After locating the line that contains "Definition IsGroupId (aNodeId" in the data below, set down exactly that line and each one after it through the line that contains "(kMinPAKEKeyId <=? aNodeId)", and nothing more.

***** Data for review

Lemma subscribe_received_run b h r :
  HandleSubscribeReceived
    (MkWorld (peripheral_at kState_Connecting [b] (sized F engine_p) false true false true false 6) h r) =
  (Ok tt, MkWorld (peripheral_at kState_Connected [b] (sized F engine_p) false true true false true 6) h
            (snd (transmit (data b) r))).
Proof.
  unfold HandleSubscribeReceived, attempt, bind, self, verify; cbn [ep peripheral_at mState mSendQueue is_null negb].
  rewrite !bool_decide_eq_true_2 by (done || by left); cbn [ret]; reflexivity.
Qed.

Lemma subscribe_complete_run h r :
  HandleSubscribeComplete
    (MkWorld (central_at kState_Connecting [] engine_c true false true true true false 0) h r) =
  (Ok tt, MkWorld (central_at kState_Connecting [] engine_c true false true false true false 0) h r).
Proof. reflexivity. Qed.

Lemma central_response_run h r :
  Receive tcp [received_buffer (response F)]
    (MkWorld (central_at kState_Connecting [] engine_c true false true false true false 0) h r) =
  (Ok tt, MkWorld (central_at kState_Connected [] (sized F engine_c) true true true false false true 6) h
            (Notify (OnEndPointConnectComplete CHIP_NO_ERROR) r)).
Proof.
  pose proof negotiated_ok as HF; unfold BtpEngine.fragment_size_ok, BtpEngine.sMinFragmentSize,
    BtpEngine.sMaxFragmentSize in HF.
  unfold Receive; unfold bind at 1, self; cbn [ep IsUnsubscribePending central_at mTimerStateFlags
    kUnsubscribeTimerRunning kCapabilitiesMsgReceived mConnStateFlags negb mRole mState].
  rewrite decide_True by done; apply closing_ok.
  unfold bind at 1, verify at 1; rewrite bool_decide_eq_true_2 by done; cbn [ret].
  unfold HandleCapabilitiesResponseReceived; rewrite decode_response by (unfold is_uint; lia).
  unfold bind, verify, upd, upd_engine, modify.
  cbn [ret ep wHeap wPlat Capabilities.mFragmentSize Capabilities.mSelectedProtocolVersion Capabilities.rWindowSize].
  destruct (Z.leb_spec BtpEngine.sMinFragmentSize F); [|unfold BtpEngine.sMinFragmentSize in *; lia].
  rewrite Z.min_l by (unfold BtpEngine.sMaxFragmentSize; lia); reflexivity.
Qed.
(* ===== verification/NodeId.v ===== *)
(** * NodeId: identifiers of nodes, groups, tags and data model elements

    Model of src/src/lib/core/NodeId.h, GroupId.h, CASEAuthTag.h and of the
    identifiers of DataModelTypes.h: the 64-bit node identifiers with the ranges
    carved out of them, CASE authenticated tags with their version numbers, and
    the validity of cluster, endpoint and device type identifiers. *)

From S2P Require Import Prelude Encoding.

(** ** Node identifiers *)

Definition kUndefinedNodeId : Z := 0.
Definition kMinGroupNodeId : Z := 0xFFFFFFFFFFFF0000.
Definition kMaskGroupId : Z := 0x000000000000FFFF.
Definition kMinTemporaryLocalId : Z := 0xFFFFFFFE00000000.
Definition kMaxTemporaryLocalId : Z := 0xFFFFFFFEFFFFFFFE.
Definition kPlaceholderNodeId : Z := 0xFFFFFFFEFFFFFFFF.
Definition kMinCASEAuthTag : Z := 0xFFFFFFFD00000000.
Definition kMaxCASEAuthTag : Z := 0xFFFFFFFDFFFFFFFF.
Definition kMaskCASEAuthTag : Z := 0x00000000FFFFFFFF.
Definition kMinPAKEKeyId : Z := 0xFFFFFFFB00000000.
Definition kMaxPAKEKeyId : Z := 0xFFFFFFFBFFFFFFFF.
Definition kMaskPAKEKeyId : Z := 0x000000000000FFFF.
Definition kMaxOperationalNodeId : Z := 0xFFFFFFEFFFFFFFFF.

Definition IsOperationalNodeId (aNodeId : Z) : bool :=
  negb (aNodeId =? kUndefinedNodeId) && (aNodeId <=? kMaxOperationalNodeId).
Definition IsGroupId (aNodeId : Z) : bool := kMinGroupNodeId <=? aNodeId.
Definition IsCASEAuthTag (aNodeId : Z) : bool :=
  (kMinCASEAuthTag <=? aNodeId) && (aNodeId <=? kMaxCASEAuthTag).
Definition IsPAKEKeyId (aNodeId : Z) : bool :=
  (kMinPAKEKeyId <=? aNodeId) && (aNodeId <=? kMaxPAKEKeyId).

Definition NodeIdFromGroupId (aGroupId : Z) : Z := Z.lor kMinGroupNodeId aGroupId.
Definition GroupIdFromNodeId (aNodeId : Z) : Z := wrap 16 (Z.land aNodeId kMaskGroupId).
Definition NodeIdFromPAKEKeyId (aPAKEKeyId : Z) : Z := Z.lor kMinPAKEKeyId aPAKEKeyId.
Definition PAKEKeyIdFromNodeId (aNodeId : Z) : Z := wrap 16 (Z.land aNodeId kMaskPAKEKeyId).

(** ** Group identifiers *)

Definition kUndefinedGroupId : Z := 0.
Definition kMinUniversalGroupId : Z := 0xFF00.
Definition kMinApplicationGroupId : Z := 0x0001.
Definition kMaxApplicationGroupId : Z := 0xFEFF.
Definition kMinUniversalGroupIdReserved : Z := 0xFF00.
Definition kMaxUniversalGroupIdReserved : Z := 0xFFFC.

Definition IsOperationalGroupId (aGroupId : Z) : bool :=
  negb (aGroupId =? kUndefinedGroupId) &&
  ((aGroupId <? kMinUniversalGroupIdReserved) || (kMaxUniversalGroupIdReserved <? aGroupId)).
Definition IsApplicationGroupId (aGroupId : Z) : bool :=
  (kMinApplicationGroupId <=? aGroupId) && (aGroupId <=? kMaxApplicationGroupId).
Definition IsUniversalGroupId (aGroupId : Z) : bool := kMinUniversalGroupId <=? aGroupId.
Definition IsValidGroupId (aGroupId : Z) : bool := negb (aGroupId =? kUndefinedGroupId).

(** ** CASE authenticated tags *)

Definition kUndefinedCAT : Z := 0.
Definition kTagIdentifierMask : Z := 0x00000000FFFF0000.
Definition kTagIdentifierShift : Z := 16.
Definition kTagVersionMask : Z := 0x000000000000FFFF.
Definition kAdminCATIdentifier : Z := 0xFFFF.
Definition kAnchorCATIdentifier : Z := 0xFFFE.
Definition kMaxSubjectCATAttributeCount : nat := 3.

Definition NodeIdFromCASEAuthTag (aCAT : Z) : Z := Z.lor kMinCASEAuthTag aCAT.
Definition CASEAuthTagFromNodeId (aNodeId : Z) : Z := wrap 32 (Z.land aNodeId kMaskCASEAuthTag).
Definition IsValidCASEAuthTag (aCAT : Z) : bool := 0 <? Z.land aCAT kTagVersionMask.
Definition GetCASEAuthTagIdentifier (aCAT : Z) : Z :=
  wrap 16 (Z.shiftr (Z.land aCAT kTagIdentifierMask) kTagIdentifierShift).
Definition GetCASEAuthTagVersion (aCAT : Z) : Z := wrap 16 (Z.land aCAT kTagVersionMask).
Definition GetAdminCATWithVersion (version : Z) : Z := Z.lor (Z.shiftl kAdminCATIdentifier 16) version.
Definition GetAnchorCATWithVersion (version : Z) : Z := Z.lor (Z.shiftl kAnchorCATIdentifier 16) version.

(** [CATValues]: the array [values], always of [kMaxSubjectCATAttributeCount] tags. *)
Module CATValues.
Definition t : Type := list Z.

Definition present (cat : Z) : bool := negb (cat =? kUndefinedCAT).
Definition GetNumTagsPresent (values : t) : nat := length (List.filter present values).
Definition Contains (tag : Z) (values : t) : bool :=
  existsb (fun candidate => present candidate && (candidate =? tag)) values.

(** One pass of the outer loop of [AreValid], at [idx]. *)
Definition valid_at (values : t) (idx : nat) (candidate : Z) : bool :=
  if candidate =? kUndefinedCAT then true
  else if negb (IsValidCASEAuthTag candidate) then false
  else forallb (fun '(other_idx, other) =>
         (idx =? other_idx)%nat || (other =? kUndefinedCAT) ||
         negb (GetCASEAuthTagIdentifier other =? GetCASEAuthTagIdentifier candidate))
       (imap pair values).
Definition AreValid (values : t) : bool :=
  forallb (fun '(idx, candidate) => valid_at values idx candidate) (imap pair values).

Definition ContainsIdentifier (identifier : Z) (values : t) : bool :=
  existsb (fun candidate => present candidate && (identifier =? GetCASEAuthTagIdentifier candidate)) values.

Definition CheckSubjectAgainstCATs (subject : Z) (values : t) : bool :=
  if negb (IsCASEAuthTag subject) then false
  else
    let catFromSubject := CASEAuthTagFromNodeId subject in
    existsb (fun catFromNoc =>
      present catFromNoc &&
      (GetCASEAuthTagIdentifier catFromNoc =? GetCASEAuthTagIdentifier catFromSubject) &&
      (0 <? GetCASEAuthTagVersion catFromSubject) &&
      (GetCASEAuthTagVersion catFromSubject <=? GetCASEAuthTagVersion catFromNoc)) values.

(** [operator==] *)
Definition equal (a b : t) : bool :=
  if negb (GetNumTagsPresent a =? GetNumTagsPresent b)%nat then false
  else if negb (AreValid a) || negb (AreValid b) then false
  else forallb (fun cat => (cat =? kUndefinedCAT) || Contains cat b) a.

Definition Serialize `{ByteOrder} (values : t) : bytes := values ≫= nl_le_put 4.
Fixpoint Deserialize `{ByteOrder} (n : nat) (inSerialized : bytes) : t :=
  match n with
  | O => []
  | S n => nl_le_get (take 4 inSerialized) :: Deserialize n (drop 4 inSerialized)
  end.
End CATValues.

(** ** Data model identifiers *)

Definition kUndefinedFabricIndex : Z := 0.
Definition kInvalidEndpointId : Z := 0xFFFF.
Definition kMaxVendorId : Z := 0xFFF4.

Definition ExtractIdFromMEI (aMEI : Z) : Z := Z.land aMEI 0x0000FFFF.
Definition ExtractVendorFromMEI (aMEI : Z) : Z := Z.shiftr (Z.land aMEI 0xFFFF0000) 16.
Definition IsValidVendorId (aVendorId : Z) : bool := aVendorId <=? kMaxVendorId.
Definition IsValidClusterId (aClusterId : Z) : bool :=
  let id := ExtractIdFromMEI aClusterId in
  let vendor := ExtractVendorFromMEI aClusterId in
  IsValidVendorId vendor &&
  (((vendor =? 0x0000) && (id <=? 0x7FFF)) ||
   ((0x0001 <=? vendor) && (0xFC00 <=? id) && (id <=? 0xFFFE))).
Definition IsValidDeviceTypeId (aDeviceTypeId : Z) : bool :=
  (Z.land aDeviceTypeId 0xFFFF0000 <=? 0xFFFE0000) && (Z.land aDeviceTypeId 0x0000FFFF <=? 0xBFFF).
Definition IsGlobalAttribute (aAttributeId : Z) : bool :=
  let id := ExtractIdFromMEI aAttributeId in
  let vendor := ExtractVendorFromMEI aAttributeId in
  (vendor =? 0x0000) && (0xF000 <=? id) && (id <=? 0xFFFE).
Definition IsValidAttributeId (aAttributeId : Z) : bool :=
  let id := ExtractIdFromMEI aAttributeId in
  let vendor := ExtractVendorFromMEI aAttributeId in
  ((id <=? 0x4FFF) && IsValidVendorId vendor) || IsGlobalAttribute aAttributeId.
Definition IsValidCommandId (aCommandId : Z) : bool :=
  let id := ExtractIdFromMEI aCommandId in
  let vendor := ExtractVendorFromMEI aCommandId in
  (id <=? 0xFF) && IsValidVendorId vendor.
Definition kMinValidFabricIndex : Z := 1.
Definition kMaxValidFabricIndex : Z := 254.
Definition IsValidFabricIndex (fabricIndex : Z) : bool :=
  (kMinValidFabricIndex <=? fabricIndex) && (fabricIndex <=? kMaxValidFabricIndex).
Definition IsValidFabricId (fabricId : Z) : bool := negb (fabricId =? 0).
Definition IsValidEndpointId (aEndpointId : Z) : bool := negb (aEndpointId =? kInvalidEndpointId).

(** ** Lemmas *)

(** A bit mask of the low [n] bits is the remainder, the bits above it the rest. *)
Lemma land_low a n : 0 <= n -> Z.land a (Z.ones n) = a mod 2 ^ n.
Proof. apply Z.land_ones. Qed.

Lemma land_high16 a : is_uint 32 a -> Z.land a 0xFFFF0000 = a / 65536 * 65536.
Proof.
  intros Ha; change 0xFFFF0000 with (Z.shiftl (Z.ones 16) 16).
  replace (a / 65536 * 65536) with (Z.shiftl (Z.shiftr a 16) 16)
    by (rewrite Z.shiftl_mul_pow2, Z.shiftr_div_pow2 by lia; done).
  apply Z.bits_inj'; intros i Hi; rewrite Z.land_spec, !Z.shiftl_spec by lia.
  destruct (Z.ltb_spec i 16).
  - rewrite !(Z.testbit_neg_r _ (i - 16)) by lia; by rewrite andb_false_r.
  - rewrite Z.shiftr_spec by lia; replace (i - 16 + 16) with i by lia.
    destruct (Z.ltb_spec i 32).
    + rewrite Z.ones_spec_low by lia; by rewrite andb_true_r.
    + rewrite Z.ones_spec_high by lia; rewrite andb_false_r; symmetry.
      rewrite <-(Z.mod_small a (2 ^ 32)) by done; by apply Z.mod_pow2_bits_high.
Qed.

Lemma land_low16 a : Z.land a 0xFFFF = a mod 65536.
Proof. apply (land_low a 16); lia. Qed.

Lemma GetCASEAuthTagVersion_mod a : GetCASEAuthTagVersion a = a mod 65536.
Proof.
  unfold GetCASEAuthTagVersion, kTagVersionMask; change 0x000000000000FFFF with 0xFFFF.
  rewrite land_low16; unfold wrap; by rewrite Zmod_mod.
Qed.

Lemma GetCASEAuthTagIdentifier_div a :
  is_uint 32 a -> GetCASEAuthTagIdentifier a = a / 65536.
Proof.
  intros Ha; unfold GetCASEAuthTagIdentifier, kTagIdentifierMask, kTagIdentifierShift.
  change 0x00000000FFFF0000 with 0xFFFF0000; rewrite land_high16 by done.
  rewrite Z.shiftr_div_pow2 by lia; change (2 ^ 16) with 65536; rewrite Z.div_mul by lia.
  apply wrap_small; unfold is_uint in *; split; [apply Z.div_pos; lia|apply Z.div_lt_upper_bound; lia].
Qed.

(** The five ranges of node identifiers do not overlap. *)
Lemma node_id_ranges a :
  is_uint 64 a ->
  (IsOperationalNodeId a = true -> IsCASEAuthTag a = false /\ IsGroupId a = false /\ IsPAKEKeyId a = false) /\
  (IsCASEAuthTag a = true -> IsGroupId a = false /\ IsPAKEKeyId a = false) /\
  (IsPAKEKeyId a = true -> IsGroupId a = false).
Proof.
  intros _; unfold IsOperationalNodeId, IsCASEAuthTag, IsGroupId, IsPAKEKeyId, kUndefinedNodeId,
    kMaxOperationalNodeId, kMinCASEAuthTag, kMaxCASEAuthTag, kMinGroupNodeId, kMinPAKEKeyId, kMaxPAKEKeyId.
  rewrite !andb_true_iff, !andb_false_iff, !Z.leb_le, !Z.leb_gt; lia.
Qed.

**********

• [Exercise result]
Definition IsGroupId (aNodeId : Z) : bool := kMinGroupNodeId <=? aNodeId.
Definition IsCASEAuthTag (aNodeId : Z) : bool :=
  (kMinCASEAuthTag <=? aNodeId) && (aNodeId <=? kMaxCASEAuthTag).
Definition IsPAKEKeyId (aNodeId : Z) : bool :=
  (kMinPAKEKeyId <=? aNodeId) && (aNodeId <=? kMaxPAKEKeyId).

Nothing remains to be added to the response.